One component of a magnetic field has a magnitude of 0.0445 T and points along the +x axis, while the other component has a magnitude of 0.0725 T and points along the -y axis. A particle carrying a charge of +1.01 × 10-5 C is moving along the +z axis at a speed of 4.18 × 103 m/s. (a) Find the magnitude of the net magnetic force that acts on the particle. (b) Determine the angle that the net force makes with respect to the +x axis.
B=sqrt{B(x)²+B(y)²} = …
F=qvBsinα
sinα=sin90=1 =>
F=qvB = …
To find the magnitude of the net magnetic force that acts on the particle, we can use the formula:
F = q(v x B)
where F is the force, q is the charge of the particle, v is the velocity of the particle, and B is the magnetic field.
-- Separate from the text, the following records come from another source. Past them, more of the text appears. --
Lemma job_move_constraints env db j j' f : sound db -> g_jobs db !! gj_id j = Some j -> job_move env db j j' f ->
  eval_constraints (touch j' f db) = true.
Proof.
  intros [I C] Q M. pose proof (move_job_inv env db j j' f I Q M) as I'. destruct (job_move_keys _ _ _ _ _ M) as [Ij If].
  destruct (job_move_columns _ _ _ _ _ M) as (E1 & E2 & E3 & E4 & E5). pose proof (ei_keyed _ I) as K.
  assert (g_jobs (touch j' f db) !! gj_id j' = Some j') as Q' by apply lookup_insert_eq.
  assert (forall i, is_Some (g_jobs db !! i) -> is_Some (g_jobs (touch j' f db) !! i)) as S.
  { intros i X. simpl. rewrite lookup_insert. by case_decide; [eexists|]. }
  unfold eval_constraints in C |- *. rewrite !andb_true_iff, !forallb_rows, !unique_index_spec in C. rewrite !andb_true_iff, !forallb_rows, !unique_index_spec.
  destruct C as [[[C1 C2] C3] C4]. split_and!.
  - exact C1.
  - intros i k x y key (x0 & <- & Hx)%lookup_fmap_Some (y0 & <- & Hy)%lookup_fmap_Some. unfold idx_case_job.
    destruct (job_move_cases env _ _ _ _ _ _ K M Hx) as [-> -> _ _], (job_move_cases env _ _ _ _ _ _ K M Hy) as [-> -> _ _].
    intros A B. by apply (C2 i k x0 y0 key).
  - assert (forall k, job_row_ok db k = true -> job_row_ok (touch j' f db) k = true) as Keep.
    { intros k. unfold job_row_ok. rewrite !andb_true_iff. intros [[[[[A1 A2] A3] A4] A5] A6]. split_and!; try done.
      destruct (gj_baseline_job_id k); [|done]. apply bool_decide_eq_true. apply bool_decide_eq_true in A6. by apply S. }
    intros i x. simpl. rewrite lookup_insert. case_decide as E; [|by intros X; apply Keep, (C3 i)]. intros [= <-].
    pose proof (C3 _ _ Q) as R. apply Keep. unfold job_row_ok in R |- *. rewrite E1, E2, E3, E4.
    destruct E5 as [->|L]; [done|]. pose proof (ei_jobs _ I' _ _ Q') as J. rewrite !andb_true_iff in R |- *. destruct R as [[[[[A1 A2] A3] A4] A5] A6].
    assert (0 <= gj_completed_cases j' <= gj_total_cases j') as B; [|split_and!; try done; by apply Z.leb_le; lia].
    rewrite (ji_total _ _ J), (ji_completed _ _ J) by (intros X; by rewrite X in L).
    pose proof (tally_le (of_job (gj_id j') completed) (of_job (gj_id j') (fun _ => true)) (g_cases (touch j' f db))) as T.
    assert (forall c, of_job (gj_id j') completed c = true -> of_job (gj_id j') (fun _ => true) c = true) as T0
      by (intros c; unfold of_job; rewrite !andb_true_iff; by intros [? _]).
    specialize (T T0). lia.
  - intros i c (c0 & <- & Hc)%lookup_fmap_Some. unfold case_row_ok. destruct (job_move_cases env _ _ _ _ _ _ K M Hc) as [-> _ _ _].
    apply bool_decide_eq_true, S. pose proof (C4 _ _ Hc) as X. by apply bool_decide_eq_true in X.
Qed.
(** * The Stack layout container and the UI dispatch bridge of package ui

    A shallow embedding of [stack.go] (the [Stack] control: construction,
    [SetStretchy], [make], [allocate], [preferredSize], [Space]) and of
    [uitask_unix.go] (the relay between submitting goroutines and the GTK+
    main loop), followed by the properties established about them.

    Conventions of the embedding:
    - a Go [int] is a [Z] kept in the 64-bit two's-complement range, its
      size on the 64-bit targets; every arithmetic operation of the source
      is followed by its wrap-around ([GoInt.wrap]);
    - a slice is a [list]; indexing outside the slice raises the run-time
      panic, as in Go ([slice_get], [slice_set]);
    - a panic is a value of type [panic]; a function that can panic returns
      an [outcome];
    - the pointer [d *sysSizeData] is threaded as a value: a function that
      may write through it returns the updated record;
    - [sync.Mutex] is left out: the functions are modelled one call at a
      time, and a lock held for the length of a call has no effect on the
      result of that call. *)

From Stdlib Require Import ZArith List String Lia DecimalString.
From stdpp Require Import base numbers list strings.

Open Scope Z_scope.

(** ** Go's [int] *)

Module GoInt.

Definition bits : Z := 64.
Definition min_int : Z := - 2 ^ (bits - 1).
Definition max_int : Z := 2 ^ (bits - 1) - 1.

(** The value a 64-bit signed register holds after computing [z]. *)
Definition wrap (z : Z) : Z := (z + 2 ^ (bits - 1)) mod 2 ^ bits - 2 ^ (bits - 1).

Definition is_int (z : Z) : Prop := min_int <= z <= max_int.

Definition add (a b : Z) : Z := wrap (a + b).
Definition sub (a b : Z) : Z := wrap (a - b).
Definition mul (a b : Z) : Z := wrap (a * b).

(** Go's [/] on integers truncates toward zero.  The source divides only
    after testing the divisor against zero. *)
Definition quo (a b : Z) : Z := wrap (Z.quot a b).

(** [%d] of the [fmt] package. *)
Definition fmt_d (z : Z) : string := NilZero.string_of_int (Z.to_int z).

End GoInt.

(** ** Panics *)

Inductive panic : Type :=
| PanicString (msg : string)                  (* panic("...") *)
| PanicError (msg : string)                   (* panic(fmt.Errorf(...)) *)
| IndexOutOfRange (index : nat) (len : nat).  (* runtime error: index out of range *)

Inductive outcome (A : Type) : Type :=
| Returns (a : A)
| Panics (p : panic).

Arguments Returns {A} a.
Arguments Panics {A} p.

#[global] Instance outcome_ret : MRet outcome := fun A a => Returns a.

#[global] Instance outcome_bind : MBind outcome := fun A B f m =>
  match m with
  | Returns a => f a
  | Panics p => Panics p
  end.

Definition returns {A} (m : outcome A) : Prop := exists a, m = Returns a.
Definition panics {A} (m : outcome A) : Prop := exists p, m = Panics p.

Definition result_or {A} (dflt : A) (m : outcome A) : A :=
  match m with
  | Returns a => a
  | Panics _ => dflt
  end.

(** [l[i]] as an expression. *)
Definition slice_get {A} (l : list A) (i : nat) : outcome A :=
  match l !! i with
  | Some a => Returns a
  | None => Panics (IndexOutOfRange i (length l))
  end.

(** [l[i] = v] as a statement. *)
Definition slice_set {A} (l : list A) (i : nat) (v : A) : outcome (list A) :=
  if decide (i < length l)%nat then Returns (<[i:=v]> l)
  else Panics (IndexOutOfRange i (length l)).

(** ** Data model *)

(** [type orientation bool], [horizontal = false], [vertical = true]. *)
Definition orientation : Type := bool.
Definition horizontal : orientation := false.
Definition vertical : orientation := true.

(** Modelled from the spec: the struct [sysSizeData], declared outside
    stack.go.  It carries the margins and the padding of the current layout
    level; stack.go reads and writes exactly these four fields. *)
Record sysSizeData : Type := mkSizeData {
  xmargin : Z;
  ymargin : Z;
  xpadding : Z;
  ypadding : Z;
}.

(** The value of a [Control] interface variable is identified by the address
    of the object it refers to. *)
Definition ControlRef : Type := nat.
Bind Scope nat_scope with ControlRef.

(** Modelled from the spec: the struct [allocation], declared outside
    stack.go: the rectangle assigned to a control, the control it is assigned
    to, and the optional [neighbor] reference.  stack.go touches only
    [neighbor]. *)
Record allocation : Type := mkAllocation {
  a_x : Z;
  a_y : Z;
  a_width : Z;
  a_height : Z;
  a_this : ControlRef;
  neighbor : option ControlRef;
}.

(** [a.neighbor = c] *)
Definition set_neighbor (c : ControlRef) (a : allocation) : allocation :=
  {| a_x := a_x a; a_y := a_y a; a_width := a_width a; a_height := a_height a;
     a_this := a_this a; neighbor := Some c |}.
a) First, let's find the vector product of v and B:
v x B = |v| |B| sin(theta) n
where |v| is the magnitude of velocity, |B| is the magnitude of the magnetic field, theta is the angle between v and B, and n is the unit vector perpendicular to the plane formed by v and B.
Since the particle is moving along the +z axis, the angle theta is 90 degrees, and sin(theta) equals 1. Therefore,
v x B = |v| |B| n
Now, let's calculate the magnitude of the net magnetic force:
F = q(v x B)
Given:
q = +1.01 × 10^-5 C (charge of the particle)
|v| = 4.18 × 10^3 m/s (magnitude of velocity)
|B| = 0.0445 T (magnitude of the magnetic field)
F = (+1.01 × 10^-5 C) (4.18 × 10^3 m/s) (0.0445 T)
Calculate the product: (+1.01 × 10^-5 C) (4.18 × 10^3 m/s) = 4.2178 × 10^-2 N
Now, multiply this by 0.0445 T:
F = (4.2178 × 10^-2 N) (0.0445 T)
Calculate the product: (4.2178 × 10^-2 N) (0.0445 T) = 1.880421 × 10^-3 N
Therefore, the magnitude of the net magnetic force that acts on the particle is approximately 1.880421 × 10^-3 N.
b) To determine the angle that the net force makes with respect to the +x axis, we can use trigonometry.
Let's call this angle phi.
tan(phi) = (By/Bx)
where By is the y-component of the magnetic field and Bx is the x-component of the magnetic field.
Given:
By = 0.0725 T
Bx = 0.0445 T
tan(phi) = (0.0725 T)/(0.0445 T)
Now, calculate the ratio: (0.0725 T)/(0.0445 T) ≈ 1.629
Therefore, the angle phi is approximately tan^(-1)(1.629), which is approximately 58.798 degrees.
Hence, the angle that the net force makes with respect to the +x axis is approximately 58.798 degrees.